:: YOUR ASSIGNMENT ::
Working from the records below, repeat exactly the lines starting at the line that contains "w) => (Ok tt, w)" and ending at the line that contains "match confirm_option_id data with", inclusive.

Collected data

───

(* ===== verification/Permissions.v ===== *)
(** * Agents: permission requests of ACP agents

    Models [crates/aionui-ai-agent/src/manager/acp/permission_router.rs], the confirmation
    data of [protocol/events/{permission,translate}.rs], the answer that
    [protocol/acp.rs] gives back, and how [manager/acp/agent.rs] uses the router.

    A request comes with the sender of a [oneshot] channel.  The senders are numbered in
    the order of the requests; a send is recorded with its number, and fails when the
    receiver is gone.  The loop of [start] publishes a request after it has released the
    lock, so that receiving and publishing are two steps. *)
From S2P Require Import Prelude Text Storage.

(** ** The request, as the ACP library has it: the fields that are read *)

Inductive SdkPermissionOptionKind := AllowOnce | AllowAlways | RejectOnce | RejectAlways | UnknownOptionKind.

#[global] Instance SdkPermissionOptionKind_eq_dec : EqDecision SdkPermissionOptionKind.
Proof. solve_decision. Defined.

Inductive SdkToolKind :=
  | ToolRead | ToolEdit | ToolDelete | ToolMove | ToolSearch | ToolExecute | ToolThink
  | ToolFetch | ToolSwitchMode | ToolOther.

Record PermissionOption := mkPermissionOption {
  po_option_id : string;
  po_name : string;
  po_kind : SdkPermissionOptionKind;
}.

Section permissions.
Context `{!JsonValue}.

Record RequestPermissionRequest := mkRequestPermissionRequest {
  rp_session_id : string;
  rp_tool_call_id : string;
  rp_title : option string;
  rp_kind : option SdkToolKind;
  rp_raw_input : option json;
  rp_options : list PermissionOption;
}.

(** ** Event data; status, output, content, locations and metadata are only copied *)

Inductive AcpToolCallKind := AcpRead | AcpEdit | AcpExecute.
Inductive AcpPermissionOptionKind := AcpAllowOnce | AcpAllowAlways | AcpRejectOnce | AcpRejectAlways.

Record AcpPermissionToolCall := mkAcpPermissionToolCall {
  tc_tool_call_id : string;
  tc_title : option string;
  tc_kind : option AcpToolCallKind;
  tc_raw_input : option json;
}.

Record AcpPermissionOptionData := mkAcpPermissionOptionData {
  od_option_id : string;
  od_name : string;
  od_kind : AcpPermissionOptionKind;
}.

Record AcpPermissionRequestData := mkAcpPermissionRequestData {
  rd_session_id : string;
  rd_tool_call : AcpPermissionToolCall;
  rd_options : list AcpPermissionOptionData;
}.

Record ConfirmationOption := mkConfirmationOption {
  co_label : string;
  co_value : json;
  co_params : option (gmap string string);
}.

Record Confirmation := mkConfirmation {
  cf_id : string;
  cf_call_id : string;
  cf_title : option string;
  cf_action : option string;
  cf_description : string;
  cf_command_type : option string;
  cf_options : list ConfirmationOption;
}.

Inductive AcpPermissionEventData :=
  | EventRequest (d : AcpPermissionRequestData)
  | EventConfirmation (c : Confirmation).

Definition map_sdk_tool_kind (k : SdkToolKind) : AcpToolCallKind :=
  match k with
  | ToolRead | ToolSearch => AcpRead
  | ToolEdit | ToolDelete | ToolMove => AcpEdit
  | ToolExecute | ToolThink | ToolFetch | ToolSwitchMode | ToolOther => AcpExecute
  end.

Definition map_sdk_permission_option_kind (k : SdkPermissionOptionKind) : AcpPermissionOptionKind :=
  match k with
  | AllowOnce => AcpAllowOnce
  | AllowAlways => AcpAllowAlways
  | RejectOnce => AcpRejectOnce
  | RejectAlways => AcpRejectAlways
  | UnknownOptionKind => AcpRejectOnce
  end.

Definition map_permission_tool_call (r : RequestPermissionRequest) : AcpPermissionToolCall :=
  mkAcpPermissionToolCall (rp_tool_call_id r) (rp_title r) (map_sdk_tool_kind <$> rp_kind r)
    (rp_raw_input r).

Definition map_permission_option (o : PermissionOption) : AcpPermissionOptionData :=
  mkAcpPermissionOptionData (po_option_id o) (po_name o) (map_sdk_permission_option_kind (po_kind o)).

Definition permission_request_to_event_data (r : RequestPermissionRequest) : AcpPermissionEventData :=
  EventRequest (mkAcpPermissionRequestData (rp_session_id r) (map_permission_tool_call r)
    (map_permission_option <$> rp_options r)).

Definition command_type (k : AcpToolCallKind) : string :=
  match k with AcpRead => "read" | AcpEdit => "edit" | AcpExecute => "execute" end.

Definition to_confirmation (d : AcpPermissionRequestData) : Confirmation :=
  let tc := rd_tool_call d in
  mkConfirmation (tc_tool_call_id tc) (tc_tool_call_id tc) (tc_title tc) None
    match tc_raw_input tc ≫= λ raw, json_get "description" raw ≫= json_as_str with
    | Some s => s
    | None => match tc_raw_input tc with Some raw => json_display raw | None => EmptyString end
    end
    (command_type <$> tc_kind tc)
    ((λ o, mkConfirmationOption (od_name o) (json_string (od_option_id o)) None) <$> rd_options d).

Definition as_confirmation (d : AcpPermissionEventData) : option Confirmation :=
  match d with
  | EventConfirmation c => Some c
  | EventRequest r => Some (to_confirmation r)
  end.

(** ** Automatic approval *)

Definition TEAM_MCP_SERVER_NAME : string := "aionui-team".
Definition AUTO_APPROVE_MCP_SERVERS : list string := [TEAM_MCP_SERVER_NAME].

Definition extract_mcp_server_from_raw_input (r : RequestPermissionRequest) : option string :=
  raw ← rp_raw_input r;
  server_name ← json_get "server_name" raw ≫= json_as_str;
  non_empty server_name.

Definition extract_mcp_server_from_prefixed_title (title : string) : option string :=
  rest ← strip_prefix "mcp__" title;
  '(server_name, tool_name) ← split_once_str "__" rest;
  if bool_decide (server_name = EmptyString) || bool_decide (tool_name = EmptyString) then None
  else Some server_name.

Definition extract_mcp_server_name (r : RequestPermissionRequest) : option string :=
  match extract_mcp_server_from_raw_input r with
  | Some s => Some s
  | None => rp_title r ≫= extract_mcp_server_from_prefixed_title
  end.

Definition is_kind (k : SdkPermissionOptionKind) (o : PermissionOption) : bool :=
  bool_decide (po_kind o = k).

Definition select_allow_option_id (r : RequestPermissionRequest) : option string :=
  po_option_id <$>
    match List.find (is_kind AllowAlways) (rp_options r) with
    | Some o => Some o
    | None => List.find (is_kind AllowOnce) (rp_options r)
    end.

Definition auto_approve_option_id (r : RequestPermissionRequest) : option string :=
  server_name ← extract_mcp_server_name r;
  if negb (bool_decide (server_name ∈ AUTO_APPROVE_MCP_SERVERS)) then None
  else select_allow_option_id r.

(** ** The router *)

Inductive PermissionDecision := Selected (option_id : string) | Cancelled.

#[global] Instance PermissionDecision_eq_dec : EqDecision PermissionDecision.
Proof. solve_decision. Defined.

Record PendingPermission := mkPendingPermission {
  pp_responder : nat;
  pp_confirmation : Confirmation;
}.

(** [PermissionRouter]; the senders that have been used, with what they sent; the
    receivers that are gone; where the loop of [start] stands; and the requests and events
    so far *)
Record Permissions := mkPermissions {
  pm_pending : gmap string PendingPermission;
  pm_closing : bool;
  pm_sent : list (nat * PermissionDecision);
  pm_gone : gset nat;
  pm_inflight : option (string * AcpPermissionEventData);
  pm_received : list RequestPermissionRequest;
  pm_events : list AcpPermissionEventData;
}.

Definition new_permissions : Permissions := mkPermissions ∅ false [] ∅ None [] [].

Definition set_pending (m : gmap string PendingPermission) (w : Permissions) : Permissions :=
  mkPermissions m (pm_closing w) (pm_sent w) (pm_gone w) (pm_inflight w) (pm_received w) (pm_events w).
Definition set_inflight (i : option (string * AcpPermissionEventData)) (w : Permissions) : Permissions :=
  mkPermissions (pm_pending w) (pm_closing w) (pm_sent w) (pm_gone w) i (pm_received w) (pm_events w).

(** [responder.send(decision)], and whether it succeeds *)
Definition respond (responder : nat) (d : PermissionDecision) (w : Permissions) : bool * Permissions :=
  (negb (bool_decide (responder ∈ pm_gone w)),
   mkPermissions (pm_pending w) (pm_closing w) (pm_sent w ++ [(responder, d)]) (pm_gone w)
     (pm_inflight w) (pm_received w) (pm_events w)).

(** [pending.remove(call_id)] and, if there was one, [send(Cancelled)] *)
Definition cancel_pending (call_id : string) (w : Permissions) : Permissions :=
  match pm_pending w !! call_id with
  | None => w
  | Some p => (respond (pp_responder p) Cancelled (set_pending (delete call_id (pm_pending w)) w)).2
  end.

(** The loop of [start], up to the release of the lock; a panic is [None]. *)
Definition receive_request (r : RequestPermissionRequest) (w : Permissions) : option Permissions :=
  let responder := length (pm_received w) in
  let w := mkPermissions (pm_pending w) (pm_closing w) (pm_sent w) (pm_gone w) (pm_inflight w)
             (pm_received w ++ [r]) (pm_events w) in
  match auto_approve_option_id r with
  | Some option_id => Some (respond responder (Selected option_id) w).2
  | None =>
      let event := permission_request_to_event_data r in
      confirmation ← as_confirmation event;
      let call_id := rp_tool_call_id r in
      let w := match pm_pending w !! call_id with
               | Some previous => (respond (pp_responder previous) Cancelled w).2
               | None => w
               end in
      let w := set_pending (<[call_id := mkPendingPermission responder confirmation]> (pm_pending w)) w in
      Some (set_inflight (Some (call_id, event)) w)
  end.

(** The rest of the body: sending an event fails when nobody is subscribed. *)
Definition publish_request (subscribed : bool) (w : Permissions) : Permissions :=
  match pm_inflight w with
  | None => w
  | Some (call_id, event) =>
      let w := set_inflight None w in
      if subscribed then
        mkPermissions (pm_pending w) (pm_closing w) (pm_sent w) (pm_gone w) (pm_inflight w)
          (pm_received w) (pm_events w ++ [event])
      else cancel_pending call_id w
  end.

Definition get_confirmations `{HashOrder} (w : Permissions) : list Confirmation :=
  pp_confirmation <$> hash_values (pm_pending w).

Inductive AgentError := BadRequest (message : string).

Definition confirm (call_id option_id : string) (w : Permissions) : result unit AgentError * Permissions :=
  match pm_pending w !! call_id with
  | None => (Err (BadRequest ("Pending ACP permission not found: " +:+ call_id)), w)
  | Some p =>
      let w := set_pending (delete call_id (pm_pending w)) w in
      match respond (pp_responder p) (Selected option_id) w with
      | (true, w) => (Ok tt, w)
      | (false, w) => (Err (BadRequest ("Pending ACP permission expired: " +:+ call_id)), w)
      end
  end.

Definition cancel_all `{HashOrder} (w : Permissions) : Permissions :=
  foldl (λ w e, (respond (pp_responder e.2) Cancelled w).2) (set_pending ∅ w) (hash_iter (pm_pending w)).

Definition is_closing (w : Permissions) : bool := pm_closing w.

Definition set_closing (w : Permissions) : Permissions :=
  mkPermissions (pm_pending w) true (pm_sent w) (pm_gone w) (pm_inflight w) (pm_received w) (pm_events w).

(** ** The callers *)

(** [confirm_option_id] of [agent.rs] *)
Definition confirm_option_id (data : json) : option string :=
  match json_as_str data with
  | Some v => Some v
  | None =>
      match json_get "option_id" data with
      | Some v => json_as_str v
      | None =>
          match json_get "optionId" data with
          | Some v => json_as_str v
          | None => json_get "value" data ≫= json_as_str
          end
      end
  end.

(** [AcpAgentManager::confirm] *)
Definition agent_confirm (call_id : string) (data : json) (w : Permissions) :
    result unit AgentError * Permissions :=
  match confirm_option_id data with
  | None => (Err (BadRequest "ACP confirmation requires an option_id string"), w)
  | Some option_id => confirm call_id option_id w
  end.

(** [AcpAgentManager::kill], as far as the router is concerned *)
Definition agent_kill `{HashOrder} (w : Permissions) : Permissions := cancel_all (set_closing w).

(** [RequestPermissionOutcome] of [handle_permission_request]: [None] stands for a sender
    dropped without a send. *)
Inductive RequestPermissionOutcome := OutcomeSelected (option_id : string) | OutcomeCancelled.

Definition permission_outcome (d : option PermissionDecision) : RequestPermissionOutcome :=
  match d with
  | Some (Selected option_id) => OutcomeSelected option_id
  | Some Cancelled | None => OutcomeCancelled
  end.

(** ** Runs *)

Inductive PermOp :=
  | PmReceive (r : RequestPermissionRequest)
  | PmPublish (subscribed : bool)
  | PmConfirm (call_id : string) (data : json)
  | PmCancel
  | PmKill
  | PmReceiverGone (responder : nat).

(** The loop receives the next request when it has published the last one. *)
Definition pm_step `{HashOrder} (w : Permissions) (op : PermOp) : option Permissions :=
  match op with
  | PmReceive r => match pm_inflight w with Some _ => Some w | None => receive_request r w end
  | PmPublish subscribed => Some (publish_request subscribed w)
  | PmConfirm call_id data => Some (agent_confirm call_id data w).2
  | PmCancel => Some (cancel_all w)
  | PmKill => Some (agent_kill w)
  | PmReceiverGone responder =>
      Some (mkPermissions (pm_pending w) (pm_closing w) (pm_sent w) ({[responder]} ∪ pm_gone w)
              (pm_inflight w) (pm_received w) (pm_events w))
  end.

Definition pm_run `{HashOrder} (ops : list PermOp) (w : Permissions) : option Permissions :=
  for_each pm_step w ops.
End permissions.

───

:: ANSWER BOX ::
      | (true, w) => (Ok tt, w)
      | (false, w) => (Err (BadRequest ("Pending ACP permission expired: " +:+ call_id)), w)
      end
  end.

Definition cancel_all `{HashOrder} (w : Permissions) : Permissions :=
  foldl (λ w e, (respond (pp_responder e.2) Cancelled w).2) (set_pending ∅ w) (hash_iter (pm_pending w)).

Definition is_closing (w : Permissions) : bool := pm_closing w.

Definition set_closing (w : Permissions) : Permissions :=
  mkPermissions (pm_pending w) true (pm_sent w) (pm_gone w) (pm_inflight w) (pm_received w) (pm_events w).

(** ** The callers *)

(** [confirm_option_id] of [agent.rs] *)
Definition confirm_option_id (data : json) : option string :=
  match json_as_str data with
  | Some v => Some v
  | None =>
      match json_get "option_id" data with
      | Some v => json_as_str v
      | None =>
          match json_get "optionId" data with
          | Some v => json_as_str v
          | None => json_get "value" data ≫= json_as_str
          end
      end
  end.

(** [AcpAgentManager::confirm] *)
Definition agent_confirm (call_id : string) (data : json) (w : Permissions) :
    result unit AgentError * Permissions :=
  match confirm_option_id data with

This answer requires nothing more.